Spotify said Monday it plans to cut 6% of its workforce and take up to $50 million in related charges. Adding to massive layoffs in the tech sector to prepare for a possible recession.
The tech industry is facing a. Slowdown in demand after two years of pandemic-driven growth during which it hired . It has shed thousands of jobs at companies ranging from Meta to Microsoft.
“Over the past few months we’ve made considerable efforts to cut costs, but it wasn’t enough. Chief Executive Daniel Eck announced in a blog post about 600 job cuts. Spotify
“I was very ambitious in investing ahead of our revenue growth,” he added, echoing a sentiment echoed by . Other tech executives in recent months.

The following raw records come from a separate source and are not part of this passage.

(** The flat map that [Parse] builds for a command: its keys are the paths
    of the nodes of the tree, and each key holds a node of that path. *)
Lemma parsed_commands cmd :
  let rootInfo := parseNode cmd "" in
  let commands : gmap string (option CommandInfo) :=
    parseSubcommands rootInfo (<[ci_Path rootInfo := Some rootInfo]> ∅) in
  dom commands = list_to_set (ci_Path <$> nodes rootInfo) /\
  (forall path p, commands !! path = Some p ->
     exists info, p = Some info /\ info ∈ nodes rootInfo /\ ci_Path info = path).
Proof.
  intros rootInfo commands. unfold commands. split.
  - rewrite parseSubcommands_inserts, inserts_dom, dom_insert_L, dom_empty_L.
    rewrite (nodes_unfold rootInfo). simpl. set_solver.
  - intros path p Hp. rewrite parseSubcommands_inserts in Hp.
    apply inserts_lookup in Hp as [Hp|(n & -> & Hn & Hpath)].
    + destruct (decide (ci_Path rootInfo = path)) as [Heq|Hne].
      * rewrite <- Heq, lookup_insert_eq in Hp. injection Hp as <-.
        eexists. split_and!; [reflexivity| |exact Heq].
        rewrite nodes_unfold. constructor.
      * rewrite lookup_insert_ne, lookup_empty in Hp by done. discriminate.
    + exists n. split_and!; [done| |done].
      rewrite nodes_unfold. by constructor.
Qed.

(** ** Paths *)

(** The path of a child, from the parent's path and the child's name, at
    every node of a parsed tree. *)
Lemma child_path cmd :
  forall parentPath parent child,
    parent ∈ nodes (parseNode cmd parentPath) ->
    child ∈ ci_Subcommands parent ->
    ci_Path child = buildPath (ci_Name child) (ci_Path parent).
Proof.
  induction cmd as [cmd IH] using Command_tree_ind.
  intros parentPath parent child Hparent Hchild.
  rewrite nodes_unfold, parseNode_Subcommands in Hparent.
  apply elem_of_cons in Hparent as [->|Hparent].
  - rewrite parseNode_Subcommands in Hchild.
    apply list_elem_of_fmap in Hchild as (subCmd & -> & _).
    by rewrite !parseNode_Path, parseNode_Name.
  - apply list_elem_of_In, in_flat_map in Hparent as (subInfo & HsubInfo & Hin).
    apply in_map_iff in HsubInfo as (subCmd & <- & HsubCmd).
    rewrite Forall_forall in IH.
    eapply (IH subCmd); [by apply list_elem_of_In| |exact Hchild].
    apply list_elem_of_In, Hin.
Qed.
(** * TimePortal: the recording-session reconciliation engine

    A shallow embedding of [TimePortal.py]: the [Project] record and its
    JSON persistence, the [OBSController] push-event cache and final-path
    query, the [RecordingWindow] capture step and the [MainApp] poller,
    retrier and finalizer, followed by the properties of the engine.

    Conventions of the embedding.
    - Python objects that are shared by reference ([Project] instances held
      both by [MainApp.current_recording_project] and by
      [RecordingWindow.project]) live in a heap, a list indexed by
      allocation order; references are indices.
    - [time.time()] readings are inputs of the handlers, rationals.
    - The gateway ([obsws]) is an oracle: what it would answer to each of
      the two requests at the moment of the call.
    - Every handler returns the new state together with the trace of the
      externally visible effects it performed, in order.
    - An exception that no statement of the program catches (the one
      [os.makedirs] raises in [save_json]) ends the method in which it is
      raised, at that statement; the event loop goes on from the state
      reached.
    - [os.path] is the POSIX flavour ([posixpath]). *)

From Stdlib Require Import ZArith QArith Lia Ascii String.
From stdpp Require Import base option list sorting gmap strings pretty.
Lemma replace_scan_skip (old new t b : string) :
  PyStr.replace_scan old new (String.length t) (t ++ b)
  = PyStr.replace_scan old new O b.
Proof. induction t as [|c t IH]; [destruct b; reflexivity | exact IH]. Qed.

(** For a pattern whose first character does not occur in it again, an
    occurrence is replaced wherever it stands, and the text on either side
    of it is scanned on its own. *)
Lemma replace_scan_occurrence (h : ascii) (t new b : string) :
  PyStr.mem h t = false ->
  forall (a : string) (k : nat),
    (k <= String.length a)%nat ->
    PyStr.replace_scan (String h t) new k (a ++ String h t ++ b)
    = PyStr.replace_scan (String h t) new k a
      ++ new ++ PyStr.replace_scan (String h t) new O b.
Proof.
  intros Hmem. induction a as [|c a IH]; intros k Hk.
  - assert (k = O) as -> by (simpl in Hk; lia).
    change ("" ++ String h t ++ b) with (String h (t ++ b)).
    cbn [PyStr.replace_scan append].
    change (String h (t ++ b)) with (String h t ++ b).
    rewrite prefix_self_append.
    cbn [String.length Nat.pred]. now rewrite replace_scan_skip.
  - change (String c a ++ String h t ++ b) with (String c (a ++ String h t ++ b)).
    destruct k as [|k].
    + cbn [PyStr.replace_scan].
      assert (Hp : prefix (String h t) (String c (a ++ String h t ++ b))
                   = prefix (String h t) (String c a)).
      { simpl. destruct (ascii_dec h c); [|reflexivity].
        change (String h (t ++ b)) with (String h (t ++ b)).
        now apply prefix_stops_before. }
      rewrite Hp.
      destruct (prefix (String h t) (String c a)) eqn:E.
      * apply prefix_length in E. simpl in E.
        cbn [String.length Nat.pred].
        rewrite IH by lia. now rewrite append_assoc.
      * rewrite IH by lia. reflexivity.
    + cbn [PyStr.replace_scan]. apply IH. simpl in Hk. lia.
Qed.

Lemma replace_scan_without_head (h : ascii) (t new s : string) :
  PyStr.mem h s = false ->
  PyStr.replace_scan (String h t) new O s = s.
Proof.
  induction s as [|c s IH]; [reflexivity|].
  simpl. intros H. apply orb_false_iff in H as [Hc Hs].
  destruct (ascii_dec h c) as [->|_].
  - now rewrite Ascii.eqb_refl in Hc.
  - now rewrite IH.
Qed.

Lemma replace_nonempty (s : string) (h : ascii) (t new : string) :
  PyStr.replace s (String h t) new = PyStr.replace_scan (String h t) new O s.
Proof. reflexivity. Qed.

Lemma also_known_as_head :
  also_known_as = String "A" ("lso known as" ++ LF).
Proof. reflexivity. Qed.
(** * LLRPMain.js: session state machine of the LLRP reader client

    A shallow embedding of [src/llrp/LLRPMain.js].  The closure variables
    of [llrpMain] become a record, every observable action of the code
    (socket write, assignment to one of the two flags, [process.nextTick],
    [emit], [console.log], a call into the decoder) is recorded in a trace,
    and a JavaScript exception is an abnormal completion that stops the
    handler that raised it.  The decoder ([decode.js]), the message class
    and the two tables of type constants are not part of the file: they are
    parameters of the development. *)

From Stdlib Require Import ZArith Strings.Byte Ascii String.
From stdpp Require Import base option list gmap strings.

Local Open Scope Z_scope.

(** ** Buffers *)

Abbreviation Buffer := (list byte).

Definition byteValue (b : byte) : Z := Z.of_N (Byte.to_N b).

Definition hexDigit (n : Z) : ascii :=
  if n <? 10 then ascii_of_N (Z.to_N (48 + n)) else ascii_of_N (Z.to_N (87 + n)).

Definition hexOfByte (b : byte) : string :=
  String (hexDigit (byteValue b / 16)) (String (hexDigit (byteValue b mod 16)) EmptyString).

(** [buf.toString('hex')]: two lowercase digits per byte. *)
Fixpoint toStringHex (buf : Buffer) : string :=
  match buf with
  | [] => EmptyString
  | b :: rest => (hexOfByte b +:+ toStringHex rest)%string
  end.

Definition nibbleOfAscii (c : ascii) : option Z :=
  let n := Z.of_N (N_of_ascii c) in
  if (48 <=? n) && (n <=? 57) then Some (n - 48)
  else if (97 <=? n) && (n <=? 102) then Some (n - 87)
  else if (65 <=? n) && (n <=? 70) then Some (n - 55)
  else None.

(** [new Buffer(text, 'hex')] on the literals of the command catalog. *)
Fixpoint fromHex (text : string) : Buffer :=
  match text with
  | String hi (String lo rest) =>
      match nibbleOfAscii hi, nibbleOfAscii lo with
      | Some h, Some l =>
          match Byte.of_N (Z.to_N (16 * h + l)) with
          | Some b => b :: fromHex rest
          | None => []
          end
      | _, _ => []
      end
  | _ => []
  end.

(** [buf.readUInt8(offset)]; [None] is the [RangeError] of an offset past
    the end. *)
Definition readUInt8 (buf : Buffer) (offset : nat) : option Z :=
  byteValue <$> buf !! offset.

(** [buf.readUInt16BE(offset)]. *)
Definition readUInt16BE (buf : Buffer) (offset : nat) : option Z :=
  match buf !! offset, buf !! S offset with
  | Some hi, Some lo => Some (256 * byteValue hi + byteValue lo)
  | _, _ => None
  end.
(** ** The script *)

Record Args : Type := mkArgs {
  directory : string;
  force : bool;
  prompt : bool;
  dry_run : bool;
  log_file : option string
}.

Definition fetch_lyrics (artist title : string) : M pyval :=
  try_except
    (do response <- requests_get artist title ;;
     if (fst response =? 200)%Z then
       do data <- response_json (snd response) ;;
       do synced <- py_get data "syncedLyrics" ;;
       if truthy synced then py_index data "syncedLyrics"
       else
         do plain <- py_get data "plainLyrics" ;;
         if truthy plain then py_index data "plainLyrics"
         else ret PNone
     else ret PNone)
    (fun _ => ret PNone).

Definition lrc_path_of (music_file : string) : string :=
  fst (OsPath.splitext music_file) ++ ".lrc".

Definition write_lrc_file (music_file : string) (lyrics : pyval)
    (force : bool) : M bool :=
  let lrc_path := lrc_path_of music_file in
  do ex <- os_path_exists lrc_path ;;
  if ex && negb force then ret false
  else
    run open_write lrc_path lyrics ;;
    ret true.

Definition embed_lyrics_flac (music_file : string) (lyrics : pyval)
    (force : bool) : M bool :=
  try_except
    (do audio <- FLAC music_file ;;
     if vc_contains "LYRICS" audio && negb force then ret false
     else
       run flac_set_and_save music_file "LYRICS" lyrics audio ;;
       ret true)
    (fun _ => ret false).

Definition get_yes_to_all : M bool := fun w => (Ret (w_yes_to_all w), w).

Definition put_yes_to_all (b : bool) : M unit :=
  fun w => (Ret tt, set_yes_to_all b w).

(** The answer as the loop compares it: [.strip().lower()]. *)
Definition normalise (line : string) : string := PyStr.lower (PyStr.strip line).

(** The [while True] of the prompt.  [Some status] is the [return] inside
    the loop, [None] is a [break]. *)
Fixpoint prompt_loop (fuel : nat) (path artist title : string)
  : M (option (string * string)) :=
  match fuel with
  | O => fun w => (OutOfFuel, w)
  | S fuel' =>
      do line <- input ("Update lyrics for '" ++ artist ++ " - " ++ title
                        ++ "'? [y/n/a] ") ;;
      let ans := normalise line in
      if String.eqb ans "a" then
        run put_yes_to_all true ;;
        ret None
      else if String.eqb ans "y" then ret None
      else if String.eqb ans "n" then ret (Some (path, "skipped_prompt"))
      else
        run print "Please type y (yes), n (no), or a (yes to all)." ;;
        prompt_loop fuel' path artist title
  end.

(** What follows the prompt in [process_file]. *)
Definition write_stage (path : string) (args : Args) (lyrics : pyval)
  : M (string * string) :=
  if dry_run args then ret (path, "dry_run")
  else
    do wrote_file <- write_lrc_file path lyrics (force args) ;;
    do wrote_tag <- embed_lyrics_flac path lyrics (force args) ;;
    if wrote_file || wrote_tag then ret (path, "updated")
    else ret (path, "skipped_existing").

(** From [if args.prompt and not yes_to_all[0]:] on. *)
Definition prompt_stage (fuel : nat) (path : string) (args : Args)
    (artist title : string) (lyrics : pyval) : M (string * string) :=
  do yes <- get_yes_to_all ;;
  if prompt args && negb yes then
    do asked <- prompt_loop fuel path artist title ;;
    match asked with
    | Some status => ret status
    | None => write_stage path args lyrics
    end
  else write_stage path args lyrics.

(** From [lrc_path = ...] on, for the two tags that were found. *)
Definition process_tagged (fuel : nat) (path : string) (args : Args)
    (audio : vcomment) (artist title : string) : M (string * string) :=
  let lrc_path := lrc_path_of path in
  do has_lrc <- os_path_exists lrc_path ;;
  let has_tag := vc_contains "LYRICS" audio in
  if (has_lrc || has_tag) && negb (force args) && negb (prompt args)
  then ret (path, "skipped_existing")
  else
    do lyrics <- fetch_lyrics artist title ;;
    if negb (truthy lyrics) then ret (path, "not_found")
    else prompt_stage fuel path args artist title lyrics.

Definition process_file (fuel : nat) (path : string) (args : Args)
  : M (string * string) :=
  do opened <- try_except (do a <- FLAC path ;; ret (Some a))
                          (fun _ => ret None) ;;
  match opened with
  | None => ret (path, "error")
  | Some audio =>
      let artist := vc_get_first "artist" audio in
      let title := vc_get_first "title" audio in
      if negb (truthy_str artist) || negb (truthy_str title)
      then ret (path, "missing_tags")
      else
        match artist, title with
        | Some artist, Some title =>
            process_tagged fuel path args audio artist title
        | _, _ => ret (path, "missing_tags") (* a [None] is not truthy *)
        end
  end.

Definition nl : string := String (ascii_of_nat 10) EmptyString.

(** The body of [for f in files:]. *)
Fixpoint for_files (fuel : nat) (args : Args) (root : string)
    (files : list string) (log_lines : list string) : M (list string) :=
  match files with
  | [] => ret log_lines
  | f :: rest =>
      if PyStr.endswith ".flac" (PyStr.lower f) then
        let full_path := OsPath.join root f in
        run print ("Processing: " ++ full_path) ;;
        do status <- process_file fuel full_path args ;;
        let line := fst status ++ ": " ++ snd status in
        run print ("  -> " ++ snd status) ;;
        for_files fuel args root rest (log_lines ++ [line])%list
      else for_files fuel args root rest log_lines
  end.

Spotify’s operating expenses grew at twice. The pace of its revenue last year as the audio-streaming. Company poured money into its podcast business. Which is more attractive to advertisers due to higher engagement levels.
At the same time, businesses have scaled back ad spending on the platform, mirroring a trend seen at . Meta and Google parent Alphabet. As fast interest rate hikes and the Russia-Ukraine war put pressure on the economy. Spotify
The company, whose shares rose more . Than 3% in premarket trading, is now restructuring itself to cut costs. And adjust to a deteriorating economic picture.
It said Don Ostroff, head of content and advertising, is leaving after more than four years at the company. Ostroff helped shape Spotify podcast business and . Steered it through the backlash surrounding Joe . Rogan’s show accused of spreading misinformation about Covid-19.
The company said it is hiring freemium business head . Alex Norström and research and development boss Gustav Söderström as vice presidents.
Spotify had about 9,800 full-time employees as of September 30.
Correction (January 23, 2023, 9:15 p.m. ET): A previous version of this article misspelled the last name of Spotify’s CEO. He is Daniel Eck, not Elk.